The car was new and sleek, and had a fixed barrier between the front and back seats so the driver couldn’t snoop. Daniel watched through tinted windows as they slid past groups of people out for the night, groups of tourists hopping lightly from the street to the curb, couples laughing in one another’s arms.

“Sorry about that,” Bo said.

It was calm, and so vague that Daniel wondered if the backseat was bugged, but there was that same edge of loss that reminded Daniel more than one person could be played in a con like this.

“Not a problem.” He tried to summon some charm. After a moment he added, “I’ll always remember what you did for me back there.”

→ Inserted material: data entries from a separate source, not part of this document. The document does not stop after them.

Lemma buildGraph_ok xs : graph_ok xs (buildGraph xs).
Proof.
  unfold buildGraph. induction xs as [|x xs IH] using rev_ind.
  - split_and!; [split_and!; [apply jm_wf_empty|done|done]..|done|by intros ? ?%elem_of_nil|].
    intros o p. split; [by intros ?%elem_of_nil|]. by intros (x & ?%elem_of_nil & _).
  - rewrite foldl_app. by apply addSigner_ok.
Qed.

(** ** The largest independent set *)

(** Signers no two of which share an organization or a custody provider. *)
Definition independent (xs : list SignerProfile) : Prop := NoDup (orgOf <$> xs) ∧ NoDup (providerOf <$> xs).

Lemma independent_to_matching xs g ys :
  graph_ok xs g → independent ys → ys ⊆ xs → ∃ es, matching g.2 es ∧ length es = length ys.
Proof.
  destruct g as [[organizations providers] edges]. intros (Ho & Hp & _ & Hk & Hn) [H1 H2] Hsub.
  exists ((λ y, (default 0%nat (jm_get (orgOf y) organizations), default 0%nat (jm_get (providerOf y) providers))) <$> ys).
  split; [|apply length_fmap].
  assert (∀ y, y ∈ ys → ∃ o p, jm_get (orgOf y) organizations = Some o ∧ jm_get (providerOf y) providers = Some p) as Hg.
  { intros y Hy. destruct (Hk y (Hsub y Hy)) as [[o Hoy] [p Hpy]]. eauto. }
  split_and!; cbn [snd].
  - rewrite <- list_fmap_compose. apply NoDup_fmap_2_strong; [|by apply NoDup_fmap_1 in H1].
    intros x y Hx Hy Heq. simpl in Heq. destruct (Hg x Hx) as (o & _ & Hox & _), (Hg y Hy) as (o' & _ & Hoy & _).
    rewrite Hox, Hoy in Heq. simpl in Heq. subst o'. pose proof (proj2 (proj2 Ho) _ _ _ Hox Hoy) as Hxy.
    by apply (NoDup_fmap_inj_elem orgOf ys).
  - rewrite <- list_fmap_compose. apply NoDup_fmap_2_strong; [|by apply NoDup_fmap_1 in H2].
    intros x y Hx Hy Heq. simpl in Heq. destruct (Hg x Hx) as (_ & p & _ & Hpx), (Hg y Hy) as (_ & p' & _ & Hpy).
    rewrite Hpx, Hpy in Heq. simpl in Heq. subst p'. pose proof (proj2 (proj2 Hp) _ _ _ Hpx Hpy) as Hxy.
    by apply (NoDup_fmap_inj_elem providerOf ys).
  - intros o p (y & [= -> ->] & Hy)%list_elem_of_fmap. destruct (Hg y Hy) as (o & p & Hoy & Hpy).
    rewrite Hoy, Hpy. apply Hn. exists y. auto.
Qed.

Lemma matching_to_independent xs g es :
  graph_ok xs g → matching g.2 es → ∃ ys, independent ys ∧ ys ⊆ xs ∧ length ys = length es.
Proof.
  destruct g as [[organizations providers] edges]. intros (_ & _ & _ & _ & Hn) (H1 & H2 & He). cbn [snd] in He.
  assert (∃ ys, Forall2 (λ e y, y ∈ xs ∧ jm_get (orgOf y) organizations = Some e.1 ∧
                                jm_get (providerOf y) providers = Some e.2) es ys) as [ys Hys].
  { clear H1 H2. induction es as [|[o p] es IH]; [by exists []|]. destruct IH as [ys Hys]; [set_solver|].
    destruct (proj1 (Hn o p)) as (y & Hy); [apply He; set_solver|]. exists (y :: ys). by constructor. }
  exists ys. split_and!; [split| |by apply Forall2_length in Hys].
  - apply (NoDup_fmap_1 (λ k, jm_get k organizations)). rewrite <- list_fmap_compose.
    assert ((λ k, jm_get k organizations) ∘ orgOf <$> ys = Some <$> es.*1) as ->.
    { clear -Hys. induction Hys as [|e y es ys (_ & H & _) _ IH]; [done|]. rewrite !fmap_cons, IH. simpl. by rewrite H. }
    by apply NoDup_fmap_2; [apply _|].
  - apply (NoDup_fmap_1 (λ k, jm_get k providers)). rewrite <- list_fmap_compose.
    assert ((λ k, jm_get k providers) ∘ providerOf <$> ys = Some <$> es.*2) as ->.
    { clear -Hys. induction Hys as [|e y es ys (_ & _ & H) _ IH]; [done|]. rewrite !fmap_cons, IH. simpl. by rewrite H. }
    by apply NoDup_fmap_2; [apply _|].
  - clear -Hys. induction Hys as [|e y es ys (H & _) _ IH]; set_solver.
Qed.

Lemma buildGraph_bound xs o p :
  let '(_, providers, edges) := buildGraph xs in p ∈ neighbours edges o → (p < jm_size providers)%nat.
Proof.
  pose proof (buildGraph_ok xs) as Hok. destruct (buildGraph xs) as [[organizations providers] edges].
  destruct Hok as (_ & (_ & Hlt & _) & _ & _ & Hn). rewrite Hn. intros (x & _ & _ & Hx). by eapply Hlt.
Qed.

Lemma search_max signers :
  let '(_, providers, edges) := buildGraph signers in
  is_Some (matchAll edges (jm_size providers) (seq 0 (length edges)) (replicate (jm_size providers) (-1)) 0) ∧
  (∃ quorum, quorum ⊆ signers ∧ independent quorum ∧ length quorum = computeMaxIndependentQuorum signers) ∧
  (∀ quorum, quorum ⊆ signers → independent quorum →
     (length quorum <= computeMaxIndependentQuorum signers)%nat).
Proof.
  pose proof (buildGraph_ok signers) as Hok. pose proof (buildGraph_bound signers) as Hb.
  unfold computeMaxIndependentQuorum. destruct (buildGraph signers) as [[organizations providers] edges].
  destruct (matchAll_max edges (jm_size providers)) as (k & -> & (es & Hes & Hk) & Hmax); [done|].
  cbn [default from_option]. unfold id. split_and!.
  - by eexists.
  - destruct (matching_to_independent _ _ es Hok Hes) as (ys & Hi & Hsub & Hl).
    exists ys. split_and!; [done|done|congruence].
  - intros ys Hsub Hi. destruct (independent_to_matching _ _ ys Hok Hi Hsub) as (es' & Hes' & <-). by apply Hmax.
Qed.

(** The size of an independent set is reached exactly when the search says so. *)
Lemma quorum_reached signers n :
  (n <= computeMaxIndependentQuorum signers)%nat ↔
  ∃ quorum, quorum ⊆ signers ∧ independent quorum ∧ (n <= length quorum)%nat.
Proof.
  pose proof (search_max signers) as H. destruct (buildGraph signers) as [[? ?] ?]. destruct H as (_ & (q & H1 & H2 & H3) & Hmax).
  split; [intros Hn; exists q; split_and!; [done|done|lia]|]. intros (q' & Hs & Hi & Hl). specialize (Hmax q' Hs Hi). lia.
Qed.

(** C3: The augmenting-path search finds the largest independent quorum.  The search
    always returns, within a depth of one more than the number of custody providers;
    the number it returns is the size of some set of the signers no two of which share
    an organization or a custody provider (case and surrounding space aside); and no
    such set is larger. *)
Theorem max_independent signers :
  let '(_, providers, edges) := buildGraph signers in
  is_Some (matchAll edges (jm_size providers) (seq 0 (length edges)) (replicate (jm_size providers) (-1)) 0) ∧
  (∃ quorum, quorum ⊆ signers ∧ independent quorum ∧ length quorum = computeMaxIndependentQuorum signers) ∧
  (∀ quorum, quorum ⊆ signers → independent quorum →
     (length quorum <= computeMaxIndependentQuorum signers)%nat).
Proof. apply search_max. Qed.

Definition demo_signer (organization provider : string) : SignerProfile :=
  mkProfile (organization +:+ provider) organization hsm provider "eu" (NInt 0) (NInt 0) (NInt 100) [].

(** The second signer takes the first one's provider, which moves to another. *)
Example augmenting_path_used :
  computeMaxIndependentQuorum
    [demo_signer "a" "x"; demo_signer "a" "y"; demo_signer "b" " X"; demo_signer "c" "x"] = 2%nat.
Proof. reflexivity. Qed.
End Matching.

Module Report.
Import Matching.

“I bet.” But he didn’t move, and he didn’t speak to defend himself, and after another heartbeat he turned to look out his window.

So that’s enough, Daniel thought, even though his chest was tight. Be done, until you can do something about it. Fight one thing at a time, if you’re planning to win.

He looked out the window and took a couple of breaths, tried to focus. Outside, a knot of girls dressed in sequins sparkled for a moment under a streetlight.

“So,” Daniel said, “we’re headed to a job interview?”

“You had your interview. We’re going to meet the team.” Absently, like it was reflex, Bo touched his temple where the camera was.

No wonder Bo had been so careful about what he said. Of course there would be audio. Snaps were always recording. Snaps never missed a story.

To stave off panic, Daniel reminded himself that friendless wasn’t the same as powerless. A snap who joined an agency had advantages; transparency was a decent excuse. A snap could be in a position to profit anytime things fell apart.

Maybe his new boss wanted to see what a young Face would do when you baited her with her worst enemy.

After too long, he said, “All right.”